Suddenly, you’re suspended and you believe the label that you’re a problem kid. That feeling is only reinforced over the next eleven years when small misbehaviors sometimes end with you suspended, hanging out with the other kids who aren’t in school in the middle of the day. Unsupervised, they get into trouble, so you get into trouble, and suddenly you’re facing a whole new issue – the juvenile justice system.
For many students, this isn’t a hypothetical; Rhode Island’s schools engage in a suspension culture that funnels children out of the classroom and on to the school-to-prison pipeline. During the 2013-2014 school year, Rhode Island’s schools suspended 8,106 students from school – including 145 first graders. More than half of suspensions were for “Disorderly Conduct” or “Insubordination/Disrespect” – offenses so vague and general they can encompass anything from speaking disrespectfully to another student to failing to serve detention (even though a state law prohibits suspensions for attendance issues).
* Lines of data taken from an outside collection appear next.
(** * Evidence Relevance Correlation Engine (backend/s3.py)

    A shallow embedding of the audit-relevance pipeline of
    [backend/s3.py]: the JSON analysis indexes, the relational rows the
    engine reads and writes, the per-audit correlation body and the
    background tasks it starts.

    Conventions of the embedding.
    - A Python value that comes out of [json.loads] is a [pyval].
    - A finite Python [float] is its exact rational value: [0.6] is the
      double [5404319552844595 / 2^53], not the rational [3/5].  Order
      and equality of finite doubles are those of their values, so the
      comparisons of the source become [Qle_bool] and [Qeq_bool].
      NaN and the infinities are not modelled.
    - A raised exception is the outcome [Raise]; the state reached before
      the exception is kept, as in Python.
    - [threading.Thread(...).start()] appends a [task] to the world; the
      body of each task is a separate function of the world.
    - Timestamps ([analyzed_at], [last_updated], [NOW()]) and console
      output are left out; an expression evaluated only to be printed is
      kept when it can raise. *)

From Stdlib Require Import ZArith QArith String List Lia.
From stdpp Require Import base option list strings gmap pretty.

Set Warnings "-register-all,-clear-no-such-hyp".
Open Scope Z_scope.

(** ** Python values *)

Module Py.

Inductive pyval :=
| PNone
| PBool (b : bool)
| PInt (z : Z)
| PFloat (q : Q)
| PStr (s : string)
| PList (l : list pyval)
| PDict (d : list (string * pyval)).

(** A [dict] with string keys, in insertion order. *)
Definition dict := list (string * pyval).

(** Association lists stand for Python dicts: insertion order, one
    binding per key. *)
Fixpoint aget {V : Type} (k : string) (d : list (string * V)) : option V :=
  match d with
  | [] => None
  | (k', v) :: d' => if String.eqb k k' then Some v else aget k d'
  end.

(** [d[k] = v] : an existing key keeps its place, a new key goes last. *)
Fixpoint aset {V : Type} (k : string) (v : V) (d : list (string * V))
  : list (string * V) :=
  match d with
  | [] => [(k, v)]
  | (k', v') :: d' =>
      if String.eqb k k' then (k', v) :: d' else (k', v') :: aset k v d'
  end.

(** [d.get(k)] ; [None] stands for a missing key. *)
Definition dget (k : string) (d : dict) : option pyval := aget k d.

(** [d.get(k, default)] *)
Definition dget_or (k : string) (default : pyval) (d : dict) : pyval :=
  match dget k d with Some v => v | None => default end.

Definition dset (k : string) (v : pyval) (d : dict) : dict := aset k v d.

(** Truth value of a Python object ([if x], [x or y], [not x]). *)
Definition truthy (v : pyval) : bool :=
  match v with
  | PNone => false
  | PBool b => b
  | PInt z => negb (z =? 0)
  | PFloat q => negb (Qeq_bool q 0)
  | PStr s => negb (String.eqb s "")
  | PList l => match l with [] => false | _ => true end
  | PDict d => match d with [] => false | _ => true end
  end.

(** [a or b] *)
Definition py_or (a b : pyval) : pyval := if truthy a then a else b.

(** Truth value of an optional string column ([None] or [''] are falsy). *)
Definition str_truthy (s : option string) : bool :=
  match s with
  | Some s' => negb (String.eqb s' "")
  | None => false
  end.

(** [a or b] on optional strings. *)
Definition str_or (a b : option string) : option string :=
  if str_truthy a then a else b.

(** The numeric value of [bool], [int] and [float] objects. *)
Definition as_num (v : pyval) : option Q :=
  match v with
  | PBool b => Some (if b then 1%Q else 0%Q)
  | PInt z => Some (inject_Z z)
  | PFloat q => Some q
  | _ => None
  end.

(** [list], [dict] are unhashable: using one as a set member raises. *)
Definition hashable (v : pyval) : bool :=
  match v with
  | PList _ | PDict _ => false
  | _ => true
  end.

(** [a == b] on hashable values: numbers compare by value, whatever their
    type ([5 == 5.0], [True == 1]). *)
Definition py_eq (a b : pyval) : bool :=
  match as_num a, as_num b with
  | Some x, Some y => Qeq_bool x y
  | _, _ =>
      match a, b with
      | PNone, PNone => true
      | PStr s, PStr t => String.eqb s t
      | _, _ => false
      end
  end.

(** [x in s] for a set [s] : [None] is the [TypeError: unhashable type]. *)
Definition py_in_set (x : pyval) (s : list pyval) : option bool :=
  if hashable x then Some (existsb (py_eq x) s) else None.

(** [x >= t] against a float literal: [None] is the [TypeError] of an
    unordered comparison. *)
Definition py_ge_float (x : pyval) (t : Q) : option bool :=
  match as_num x with
  | Some q => Some (Qle_bool t q)
  | None => None
  end.

Section Conversions.
(** [float(s)] and [int(s)] on a [str]; [None] is [ValueError]. *)
Variable str_to_float : string -> option Q.
Variable str_to_int : string -> option Z.

(** [float(x)] ; [None] is [TypeError] or [ValueError]. *)
Definition py_float (x : pyval) : option Q :=
  match x with
  | PStr s => str_to_float s
  | _ => as_num x
  end.

(** Truncation toward zero, as [int(float)] does. *)
Definition Qtrunc (q : Q) : Z := Z.quot (Qnum q) (Zpos (Qden q)).

(** [int(x)] ; [None] is [TypeError] or [ValueError]. *)
Definition py_int (x : pyval) : option Z :=
  match x with
  | PBool b => Some (if b then 1 else 0)
  | PInt z => Some z
  | PFloat q => Some (Qtrunc q)
  | PStr s => str_to_int s
  | _ => None
  end.
End Conversions.

(** [max(xs)] / [max(xs, key=...)] : the first maximal element. *)
Fixpoint max_by {A : Type} (key : A -> Q) (best : A) (xs : list A) : A :=
  match xs with
  | [] => best
  | x :: xs' =>
      if Qle_bool (key x) (key best) then max_by key best xs'
      else max_by key x xs'
  end.

Definition py_max_by {A : Type} (key : A -> Q) (xs : list A) : option A :=
  match xs with
  | [] => None
  | x :: xs' => Some (max_by key x xs')
  end.

End Py.
Import Py.

(** The doubles the source writes as literals. *)
Definition f0_6 : Q := 5404319552844595 # 9007199254740992.
Definition f0_8 : Q := 3602879701896397 # 4503599627370496.

(** ** Relational store

    Only the columns the engine reads or writes are kept.  A nullable
    column is an [option]; SQL comparisons with [NULL] are never true.
    Texts are compared character by character (a binary collation). *)

(** [a = b] in a [WHERE] clause. *)
Definition sql_eq_str (col : option string) (v : string) : bool :=
  match col with Some s => String.eqb s v | None => false end.

(** [a != b] in a [WHERE] clause: not true when the column is [NULL]. *)
Definition sql_ne_str (col : option string) (v : string) : bool :=
  match col with Some s => negb (String.eqb s v) | None => false end.

Definition sql_eq_Z (col : option Z) (v : Z) : bool :=
  match col with Some z => z =? v | None => false end.

Record audit_row := {
  AuditId : Z;
  a_FrameworkId : option Z;
  a_Status : option string;
  a_Title : option string;
}.

Record policy_row := { PolicyId : Z; p_FrameworkId : option Z }.
Record subpolicy_row := { SubPolicyId : Z; sp_PolicyId : option Z }.
Record compliance_row := { ComplianceId : Z; c_SubPolicyId : option Z }.

(** The [metadata] column of [file_operations]: [NULL], or a text on
    which [json.loads] succeeds or raises. *)
Inductive metadata_col := MetaNull | MetaText (json_ok : bool).

Record file_op := {
  fo_id : Z;
  fo_operation_type : string;
  fo_FrameworkId : option Z;
  fo_status : option string;
  fo_file_name : option string;
  fo_original_name : option string;
  fo_s3_url : option string;
  fo_s3_key : option string;
  fo_stored_name : option string;
  fo_file_size : option Z;
  fo_file_type : option string;
  fo_content_type : option string;
  fo_user_id : option Z;
  fo_summary : option string;
  fo_metadata : metadata_col;
}.

(** A row of [ai_audit_data]: the engine's evidence record. *)
Record ai_audit_row := {
  ai_id : Z;
  ai_audit_id : Z;
  ai_document_id : Z;
  ai_document_name : string;
  ai_document_path : string;
  ai_document_type : option string;
  ai_file_size : Z;
  ai_mime_type : string;
  ai_uploaded_by : option Z;
  ai_processing_status : option string;
  ai_policy_id : option Z;
  ai_subpolicy_id : option Z;
  ai_external_source : option string;
  ai_external_id : option string;
  ai_FrameworkId : option Z;
  ai_compliance_id : option Z;
  ai_compliance_analyses : option pyval;
}.

(** A row of [lastchecklistitemverified]. *)
Record checklist_row := {
  cl_ComplianceId : Z;
  cl_SubPolicyId : Z;
  cl_PolicyId : Z;
  cl_FrameworkId : Z;
  cl_Complied : string;
  cl_Comments : string;
  cl_Count : option Z;
}.

(** A row of [document_audit_relevance]. *)
Record relevance_row := {
  dr_file_operation_id : Z;
  dr_audit_id : Z;
  dr_s3_key : option string;
  dr_stored_name : option string;
  dr_relevance_score : Q;
  dr_relevance_reason : string;
  dr_matched_compliances : pyval;
}.

(** ** Analysis indexes (the JSON files) *)

(** An entry of [documents_analysis.json], as [_update_json_index_document]
    writes it. *)
Record doc_entry := {
  de_operation_id : Z;
  de_s3_key : option string;
  de_stored_name : option string;
  de_relevance_score : pyval;
  de_relevance_reason : pyval;
  de_matched_policies : pyval;
  de_matched_subpolicies : pyval;
  de_matched_compliances : pyval;
}.

(** An entry of [database_analysis.json], as [_update_json_index_database]
    writes it. *)
Record rec_entry := {
  re_table_name : string;
  re_record_id : Z;
  re_relevance_score : pyval;
  re_relevance_reason : pyval;
  re_matched_policies : pyval;
  re_matched_subpolicies : pyval;
  re_matched_compliances : pyval;
}.

Record docs_index := {
  di_framework_id : option Z;
  di_audit_id : option Z;
  documents : list doc_entry;
}.

Record db_index := {
  bi_framework_id : option Z;
  bi_audit_id : option Z;
  database_data : list (string * list rec_entry);
}.

(** ** Background threads *)

Inductive task :=
| TriggerProcessing (audit_id : Z)
    (* [trigger_processing] of [_save_json_index] *)
| AutoProcess (operation_id : Z) (audit_id : Z) (relevance_result : dict)
    (* [_auto_process_relevant_document] *)
| ComplianceCheck (document_id audit_id : Z) (user_id compliance_id : option Z)
    (* [trigger_compliance_check] *)
| Notification (audit_id : Z) (doc_count : nat) (user_id : Z).
    (* [send_audit_completion_notification] *)

(** ** The world the engine runs in *)

(** What the engine only reads. [evidence_rows fw] is the result of
    [_get_all_database_data(fw)]: the rows of the seven evidence tables of
    framework [fw], each row a [dict] from column name to value.
    [media_root_setting] tells whether [settings.MEDIA_ROOT] of Django
    can be had: auto-processing reads the documents index through it. *)
Record store := {
  db_pool : bool;
  media_root_setting : bool;
  audit : list audit_row;
  policies : list policy_row;
  subpolicies : list subpolicy_row;
  compliance : list compliance_row;
  file_operations : list file_op;
  evidence_rows : Z -> list (string * list dict);
}.

Record World := {
  static : store;
  ai_audit_data : list ai_audit_row;
  next_ai_id : Z;                               (* AUTO_INCREMENT *)
  lastchecklistitemverified : list checklist_row;
  document_audit_relevance : list relevance_row;
  docs_files : gmap (Z * Z) docs_index;         (* (framework, audit) *)
  db_files : gmap (Z * Z) db_index;
  ollama_calls : nat;
  threads : list task;
}.

Definition set_ai_audit_data (rows : list ai_audit_row) (w : World) : World :=
  {| static := static w; ai_audit_data := rows; next_ai_id := next_ai_id w;
     lastchecklistitemverified := lastchecklistitemverified w;
     document_audit_relevance := document_audit_relevance w;
     docs_files := docs_files w; db_files := db_files w;
     ollama_calls := ollama_calls w; threads := threads w |}.

Definition set_next_ai_id (n : Z) (w : World) : World :=
  {| static := static w; ai_audit_data := ai_audit_data w; next_ai_id := n;
     lastchecklistitemverified := lastchecklistitemverified w;
     document_audit_relevance := document_audit_relevance w;
     docs_files := docs_files w; db_files := db_files w;
     ollama_calls := ollama_calls w; threads := threads w |}.

Definition set_checklist (rows : list checklist_row) (w : World) : World :=
  {| static := static w; ai_audit_data := ai_audit_data w;
     next_ai_id := next_ai_id w;
     lastchecklistitemverified := rows;
     document_audit_relevance := document_audit_relevance w;
     docs_files := docs_files w; db_files := db_files w;
     ollama_calls := ollama_calls w; threads := threads w |}.

Definition set_relevance (rows : list relevance_row) (w : World) : World :=
  {| static := static w; ai_audit_data := ai_audit_data w;
     next_ai_id := next_ai_id w;
     lastchecklistitemverified := lastchecklistitemverified w;
     document_audit_relevance := rows;
     docs_files := docs_files w; db_files := db_files w;
     ollama_calls := ollama_calls w; threads := threads w |}.

Definition set_docs_files (fs : gmap (Z * Z) docs_index) (w : World) : World :=
  {| static := static w; ai_audit_data := ai_audit_data w;
     next_ai_id := next_ai_id w;
     lastchecklistitemverified := lastchecklistitemverified w;
     document_audit_relevance := document_audit_relevance w;
     docs_files := fs; db_files := db_files w;
     ollama_calls := ollama_calls w; threads := threads w |}.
Even though the use of out-of-school suspensions is criticized by the Centers for Disease Control, the Office of Elementary and Secondary Education at the U.S. Department of Education, and the American Academy of Pediatrics, schools all-too-frequently favor removing children from school over addressing and redirecting their behavior.
Students who are suspended from school have the right to appeal, but few parents are aware of this option and many students just want to get the incident behind them. And so, year after year, Rhode Island’s schools continue to suspend students and set them along the “school-to-prison pipeline,” subjected to a life of consequences involving lower high school graduation rates, and higher participation in the criminal justice system.
Schools should be safe spaces, for students and for teachers, and a place where educating students is prioritized over excluding them. The ACLU of Rhode Island is supporting legislation to limit the use of school suspensions, but we also want to hear from parents and students who feel they were suspended when they should not have been, either because their behavior didn’t warrant suspension or because they were suspended when students with similar behavior were not. Together we can keep students in school, end the school-to-prison pipeline, and give our students a chance even when they engage in the silly, infuriating business of being children.